(TASK DATA)

(* ===== verification/PluginFile.v ===== *)
(** * The file of events (kernel/ebpf/plugin/linx_event_putfile/linx_event_putfile.c)

    The plugin writes its lines through a mapping of the file.  The mapping is a
    window of 4 MiB that starts at a multiple of its size; the file is made as
    long as the end of the window, and cut to the bytes written when the plugin
    ends.  A line that crosses the end of the window moves the window to the
    place where the line ends, so that its start lies before the window.

    The state is the four variables of the file and the bytes of the file
    behind the descriptor.  Whether the system extends and maps a file is an
    input.  Offsets of a file stay below 2^63 and are not wrapped. *)
From S2P Require Import Prelude CString PluginLog.

#[local] Open Scope Z_scope.

Definition LINX_EVENT_MAP_WINDOW_SIZE : Z := 4 * 1024 * 1024.
Definition LINX_EVENT_PUTLINE_MAX_LEN : Z := 8 * 1024.

(** ** Data *)
Inductive map_pointer :=
  | MapNull
  | MapFailed
  | Mapped (offset size : Z).

Record linx_event_putfile_t := mk_putfile {
  pf_map : map_pointer;
  pf_write_offset : Z;
  pf_map_offset : Z;
  pf_map_size : Z
}.

(** The variables and the open file; [None] when there is none. *)
Record file_world := mk_files { fw_putfile : linx_event_putfile_t; fw_file : option (list Z) }.

Definition g_linx_event_putfile : linx_event_putfile_t := mk_putfile MapNull 0 0 0.

(** [open] answers a descriptor and what is in the file. *)
Record file_host := mk_file_host {
  h_open : string → option (Z * list Z);
  h_ftruncate : Z → bool;
  h_mmap : Z → bool
}.

(** ** The system *)

(** Cut or extended with zeros. *)
Definition resize_to (n : Z) (bs : list Z) : list Z :=
  take (Z.to_nat n) bs ++ replicate (Z.to_nat n - length bs) 0.

Section host.
Context (h : file_host) (log : linx_log_t).

Definition ftruncate (n : Z) (file : option (list Z)) : bool * option (list Z) :=
  match file with
  | Some bs => if h_ftruncate h n then (true, Some (resize_to n bs)) else (false, file)
  | None => (false, None)
  end.

Definition mmap (size offset : Z) (file : option (list Z)) : map_pointer :=
  match file with
  | Some _ => if (0 <? size) && h_mmap h offset then Mapped offset size else MapFailed
  | None => MapFailed
  end.

(** [memcpy(map + pos, buf, n)].  A page behind the end of the file cannot be
    touched, and what is written behind the end in the last page is lost. *)
Definition page_end (n : nat) : Z := (Z.of_nat n + 4095) / 4096 * 4096.

Definition write_map (p : map_pointer) (pos : Z) (buf : list Z) (file : option (list Z)) : outcome (option (list Z)) :=
  match p, file with
  | MapNull, _ => Ub NullDeref
  | MapFailed, _ | _, None => Ub BadAddress
  | Mapped offset size, Some bs =>
      if (0 <=? pos) && (pos + Z.of_nat (length buf) <=? size) then
        if offset + pos + Z.of_nat (length buf) <=? page_end (length bs) then
          let at_ := Z.to_nat (offset + pos) in
          let padded := resize_to (page_end (length bs)) bs in
          mret (Some (take (length bs) (take at_ padded ++ buf ++ drop (at_ + length buf) padded)))
        else Ub BadAddress
      else Ub OutOfBounds
  end.

(** ** Operations *)

(** Code, descriptor and state.  After a failure the descriptor is closed and
    kept. *)
Definition linx_event_open_file (file : string) (w : file_world) : outcome (Z * Z * file_world) :=
  match h_open h file with
  | None => _ ← LINX_LOG log LINX_LOG_ERROR; mret (-1, -1, mk_files (fw_putfile w) None)
  | Some (fd, bs) =>
      let file_size := Z.of_nat (length bs) in
      let map_offset := file_size / LINX_EVENT_MAP_WINDOW_SIZE * LINX_EVENT_MAP_WINDOW_SIZE in
      let s map := mk_putfile map file_size map_offset LINX_EVENT_MAP_WINDOW_SIZE in
      let '(ok, f) := ftruncate (map_offset + LINX_EVENT_MAP_WINDOW_SIZE) (Some bs) in
      if negb ok then
        _ ← LINX_LOG log LINX_LOG_ERROR; mret (-1, fd, mk_files (s (pf_map (fw_putfile w))) None)
      else
        match mmap LINX_EVENT_MAP_WINDOW_SIZE map_offset f with
        | Mapped offset size => mret (0, fd, mk_files (s (Mapped offset size)) f)
        | p => _ ← LINX_LOG log LINX_LOG_ERROR; mret (-1, fd, mk_files (s p) None)
        end
  end.

(** The window moves when the line does not end in it. *)
Definition move_window (n : Z) (w : file_world) : file_world :=
  let s := fw_putfile w in
  let map_offset := (pf_write_offset s + n) / LINX_EVENT_MAP_WINDOW_SIZE * LINX_EVENT_MAP_WINDOW_SIZE in
  let '(_, f) := ftruncate (map_offset + pf_map_size s) (fw_file w) in
  mk_files (mk_putfile (mmap (pf_map_size s) map_offset f) (pf_write_offset s) map_offset (pf_map_size s)) f.

Definition put_bytes (buf : list Z) (w : file_world) : outcome (Z * file_world) :=
  let s := fw_putfile w in
  let n := Z.of_nat (length buf) in
  let window_pos := pf_write_offset s - pf_map_offset s in
  f ← write_map (pf_map s) window_pos buf (fw_file w);
  mret (n, mk_files (mk_putfile (pf_map s) (pf_write_offset s + n) (pf_map_offset s) (pf_map_size s)) f).

Definition linx_event_putfile_write (buf : list Z) (w : file_world) : outcome (Z * file_world) :=
  let s := fw_putfile w in
  let n := Z.of_nat (length buf) in
  let window_end := pf_map_offset s + pf_map_size s in
  if window_end <? pf_write_offset s + n then
    let w := move_window n w in
    match pf_map (fw_putfile w) with
    | MapFailed => _ ← LINX_LOG log LINX_LOG_ERROR; mret (-1, w)
    | _ => put_bytes buf w
    end
  else put_bytes buf w.

(** What is in the file at the end; a system that cannot cut it leaves the
    zeros. *)
Definition linx_event_putfile_clean (w : file_world) : option (list Z) :=
  (ftruncate (pf_write_offset (fw_putfile w)) (fw_file w)).2.

(** The lines of a run. *)
Fixpoint put_lines (lines : list (list Z)) (w : file_world) : outcome file_world :=
  match lines with
  | [] => mret w
  | l :: lines => '(_, w) ← linx_event_putfile_write l w; put_lines lines w
  end.
End host.

(** ** What the file holds *)

(** [n] bytes are in the file: does a line cross the end of a window? *)
Fixpoint crosses (n : Z) (lines : list (list Z)) : bool :=
  match lines with
  | [] => false
  | l :: lines =>
      (LINX_EVENT_MAP_WINDOW_SIZE <? n `mod` LINX_EVENT_MAP_WINDOW_SIZE + Z.of_nat (length l))
      || crosses (n + Z.of_nat (length l)) lines
  end.
(* ===== verification/PluginConfig.v ===== *)
(** * Configuration of the plugin (kernel/ebpf/plugin/plugin_config)

    Two JSON documents: one when the plugin is initialised, one when the
    capture is opened.  Members are looked up by name, one after another.  The
    log is not open while the first one is read, so that any message about it,
    a missing member included, is printed through a null pointer.

    The JSON parser, the files and the process number are inputs. *)
From S2P Require Import Prelude CString Memory SyscallTable CollectorPath PluginLog PluginFormat PluginFile.
From S2P Require Config.

#[local] Open Scope Z_scope.

(** What this code uses of cJSON besides parsing and looking up members. *)
Class CJsonValues `{Config.CJson} := {
  valuestring : Config.cJSON → option string;
  cJSON_GetArraySize : Config.cJSON → Z;
  cJSON_GetArrayItem : Config.cJSON → Z → option Config.cJSON
}.

(** ** Data (include/plugin_config.h, include/plugin_config_common.h, plugin_config.c) *)
Definition LINX_BPF_FILTER_PID_MAX_SIZE : Z := 64.
Definition LINX_BPF_FILTER_COMM_MAX_SIZE : Z := 16.
Definition LINX_COMM_MAX_SIZE : Z := 16.

Record output_config_t := mk_output {
  oc_fd : Z;
  oc_format : Z;
  oc_path : string;
  oc_put_flag : bool
}.

Record init_config_t := mk_init_config {
  ic_rich_value_size : Z;
  ic_str_max_size : Z;
  ic_output_config : output_config_t;
  ic_log_level : Z;
  ic_log_file : string
}.

Record open_config_t := mk_open_config {
  oc_filter_own : bool;
  oc_filter_falco : bool;
  oc_filter_pids : list Z;
  oc_filter_comms : list (list Z);
  oc_drop_mode : bool;
  oc_drop_failed : bool;
  oc_interest_syscall_table : list Z
}.

Record plugin_config_t := mk_plugin_config { init_config : init_config_t; open_config : open_config_t }.

(** Only unlinkat is collected by default. *)
Definition g_plugin_config : plugin_config_t :=
  mk_plugin_config
    (mk_init_config 1024 100 (mk_output (-1) 0 "" false) LINX_LOG_ERROR "")
    (mk_open_config false false (replicate 64 0) (replicate 16 (replicate 16 0)) false false
       (<[Z.to_nat (st_id syscall_unlinkat) := 1]> (replicate 453 0))).

Definition set_output (o : output_config_t) (c : init_config_t) : init_config_t :=
  mk_init_config (ic_rich_value_size c) (ic_str_max_size c) o (ic_log_level c) (ic_log_file c).

Definition set_filters (pids : list Z) (comms : list (list Z)) (c : open_config_t) : open_config_t :=
  mk_open_config (oc_filter_own c) (oc_filter_falco c) pids comms (oc_drop_mode c) (oc_drop_failed c)
    (oc_interest_syscall_table c).

Section parse.
Context `{CJsonValues} (log : linx_log_t).
Section tables.
Context (h : Engine.host) (log : linx_log_t) (config : open_config_t).
Context (Hlog : log_file log ≠ NoFile) (Hlevel : LINX_LOG_DEBUG < log_level log).

(** Everything that is asked of the system works. *)
Record host_works : Prop := {
  hw_open : Engine.h_linx_bpf__open h = true;
  hw_sysconf : Engine.h_sysconf h ≠ -1;
  hw_set_max_entries : Engine.h_set_max_entries h = 0;
  hw_load : Engine.h_linx_bpf__load h = 0;
  hw_ring : Engine.h_ring_buffer__new h = true;
  hw_fd : ∀ n, 0 < Engine.h_program__fd h n;
  hw_update : ∀ n i, Engine.h_map_update_elem h n i = 0;
  hw_enter : Engine.h_attach h "sys_enter" = true;
  hw_exit : Engine.h_attach h "sys_exit" = true;
  hw_clocks : is_Some (Engine.h_boottime h) ∧ is_Some (Engine.h_realtime h)
}.
Context (Hh : host_works).

Lemma debug_text {A} s (k : unit → outcome A) : (LINX_LOG_text log LINX_LOG_DEBUG s ≫= k) = k ().
Proof. unfold LINX_LOG_text. rewrite (proj2 (Z.ltb_lt _ _) Hlevel). apply bind_ret_l. Qed.

(** Names of programs in the table: both or none. *)
Definition program_names (row : linx_syscall_table_t) : Prop :=
  (∃ n, row ∈ syscall_rows ∧ st_name row = Some n ∧ ebpf_prog_name row = [Some (n +:+ "_e"); Some (n +:+ "_x")])
  ∨ row = zero_row.

Lemma row_program_names i : program_names (syscall_row i).
Proof.
  destruct (syscall_row_cases i) as [->|[Hr _]]; [by right|left].
  assert (forallb (λ r, match st_name r with Some n => bool_decide (ebpf_prog_name r = [Some (n +:+ "_e"); Some (n +:+ "_x")]) | None => false end)
    syscall_rows = true) as H by (vm_compute; reflexivity).
  rewrite forallb_forall in H. specialize (H _ (proj1 (list_elem_of_In _ _) Hr)).
  destruct (st_name (syscall_row i)) as [n|]; [|done]. exists n. by apply bool_decide_eq_true in H.
Qed.

Lemma table_row i : 0 ≤ i < LINX_SYSCALL_MAX_IDX → g_linx_syscall_table i = Ret [] (syscall_row i).
Proof. intros Hi. unfold g_linx_syscall_table. by rewrite (proj2 (Z.leb_le 0 i)), (proj2 (Z.ltb_lt i _)) by lia. Qed.

(** Both programs of a row. *)
Lemma row_finds r n : r ∈ syscall_rows → st_name r = Some n →
  ∃ e x, object_program (n +:+ "_e") = Some e ∧ object_program (n +:+ "_x") = Some x
    ∧ (∀ k regs id, e k regs id = mk_body id LINX_SYSCALL_TYPE_ENTER (-1) [])
    ∧ (∀ k regs ret, ∃ ps, x k regs ret = mk_body (get_syscall_id regs) LINX_SYSCALL_TYPE_EXIT ret ps).
Proof.
  intros Hr Hn. destruct (row_program r Hr) as ([en e] & [xn x] & (n' & Hn' & He & Hx & Be & Bx) & Ie & Ix).
  assert (n' = n) as -> by congruence. cbn [fst snd] in He, Hx, Be, Bx. subst en xn. exists e, x.
  split; [exact (find_program_in _ _ _ collector_names Ie)|]. split; [exact (find_program_in _ _ _ collector_names Ix)|].
  split; [done|]. intros k regs ret. destruct (Bx k regs ret) as (ps & E & _). by exists ps.
Qed.
Lemma iter_starts (ps : list Pipeline) (k : call) (rest : list call) (c : config) :
  settled ps c -> todo c = k :: rest ->
  (k = CallTraverse \/ exists n, k = CallContains n) ->
  inevitably (fun c' =>
      exists ch, iterating ch ps c' /\ pc c' = range_pc k ch
      /\ elems (Pipelines (ap c')) = ps
      /\ todo c' = todo c /\ returned c' = returned c) c.
Proof.
  intros [He Hn Hpc Hwd Hcl Hch] Htd Hk.
  destruct c as [[m P] nc cl gs pc0 td rt]; cbn in *; subst.
  assert (Hgo : forall cl', Forall (fun ch => ch < nc) cl' ->
    inevitably (fun c' =>
      exists ch, iterating ch (elems P) c' /\ pc c' = range_pc k ch
      /\ elems (Pipelines (ap c')) = elems P
      /\ todo c' = k :: rest /\ returned c' = rt)
    {| ap := {| mu := Unlocked; Pipelines := P |}; next_chan := S nc;
       closed := cl'; goroutines := [ {| g_chan := nc; g_pc := IterLock |} ];
       pc := range_pc k nc; todo := k :: rest; returned := rt |}).
  { intros cl' Hcl'. pose proof (fresh_open Hcl') as Hopen.
    destruct Hk as [->|[n ->]].
    - step_in H. rewrite Hopen in H. destruct H as [<-|[]].
      apply inev_now. exists nc. repeat split; cbn; auto using Forall_lt_S.
    - step_in H. rewrite Hopen in H. destruct H as [<-|[]].
      apply inev_now. exists nc. repeat split; cbn; auto using Forall_lt_S. }
  assert (Hidle : forall cl', Forall (fun ch => ch < nc) cl' ->
    inevitably (fun c' =>
      exists ch, iterating ch (elems P) c' /\ pc c' = range_pc k ch
      /\ elems (Pipelines (ap c')) = elems P
      /\ todo c' = k :: rest /\ returned c' = rt)
    {| ap := {| mu := Unlocked; Pipelines := P |}; next_chan := nc;
       closed := cl'; goroutines := []; pc := Idle;
       todo := k :: rest; returned := rt |}).
  { intros cl' Hcl'. destruct Hk as [->|[n ->]]; one_step H; now apply Hgo. }
  inversion Hwd; subst; [now apply Hidle | | ].
  - inversion Hch as [|? ? Hlt _]; subst; cbn in Hlt.
    assert (Hcl1 : Forall (fun ch => ch < nc) (ch :: cl)) by now constructor.
    pose proof (fresh_open Hcl) as Hopen.
    assert (Hne : (nc =? ch)%nat = false) by (apply Nat.eqb_neq; lia).
    destruct Hk as [->|[n ->]].
    + two_steps H.
      * two_steps H; [now apply Hidle|]. one_step H. now apply Hgo.
      * do 2 one_step H. now apply Hgo.
    + two_steps H.
      * two_steps H; [now apply Hidle|]. one_step H. now apply Hgo.
      * do 2 one_step H. now apply Hgo.
  - pose proof (fresh_open Hcl) as Hopen.
    destruct Hk as [->|[n ->]].
    + two_steps H; [now apply Hidle|]. one_step H. now apply Hgo.
    + two_steps H; [now apply Hidle|]. one_step H. now apply Hgo.
Qed.
Definition topPlaneOf (s2Cell : S2Cell) (maximumHeight : R)
    (ellipsoid : Ellipsoid) : Plane.t :=
  let centerPoint := getCenter s2Cell in
  let centerSurfaceNormal := geodeticSurfaceNormal ellipsoid centerPoint in
  let topCartographic := cartesianToCartographic ellipsoid centerPoint in
  let top := cartographicToCartesian ellipsoid
               (setHeight topCartographic maximumHeight) in
  Plane.fromPointNormal top centerSurfaceNormal.

(** The loop [for (i = 0; i < 4; i++)] that lowers [maxDistance]. *)
Definition lowerMaxDistance (topPlane : Plane.t) (corner : nat -> Cartesian3.t)
    (maxDistance : R) (i : nat) : R :=
  let distance := Plane.getPointDistance topPlane (corner i) in
  if Rlt_dec distance maxDistance then distance else maxDistance.

Definition bottomPlaneOf (topPlane : Plane.t) (maxDistance : R) : Plane.t :=
  let bottomPlane := Plane.clone topPlane in
  Plane.mk (Cartesian3.negate (Plane.normal bottomPlane))
           (Plane.distance bottomPlane * -1 + maxDistance).

Definition sidePlaneOf (s2Cell : S2Cell) (ellipsoid : Ellipsoid) (i : nat)
  : Plane.t :=
  let vertex := getVertex s2Cell i in
  let adjacentVertex := getVertex s2Cell ((i + 1) mod 4) in
  let geodeticNormal := geodeticSurfaceNormal ellipsoid vertex in
  let side := Cartesian3.subtract adjacentVertex vertex in
  let sideNormal := Cartesian3.cross side geodeticNormal in
  let sideNormal := Cartesian3.normalize sideNormal in
  Plane.fromPointNormal vertex sideNormal.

(End TASK DATA)

WHAT YOU WILL DO: Where a line of the entries above holds the word "closed", return that line.

RESULT FOR THIS TASK:
(** Code, descriptor and state.  After a failure the descriptor is closed and
       closed := cl'; goroutines := [ {| g_chan := nc; g_pc := IterLock |} ];
       closed := cl'; goroutines := []; pc := Idle;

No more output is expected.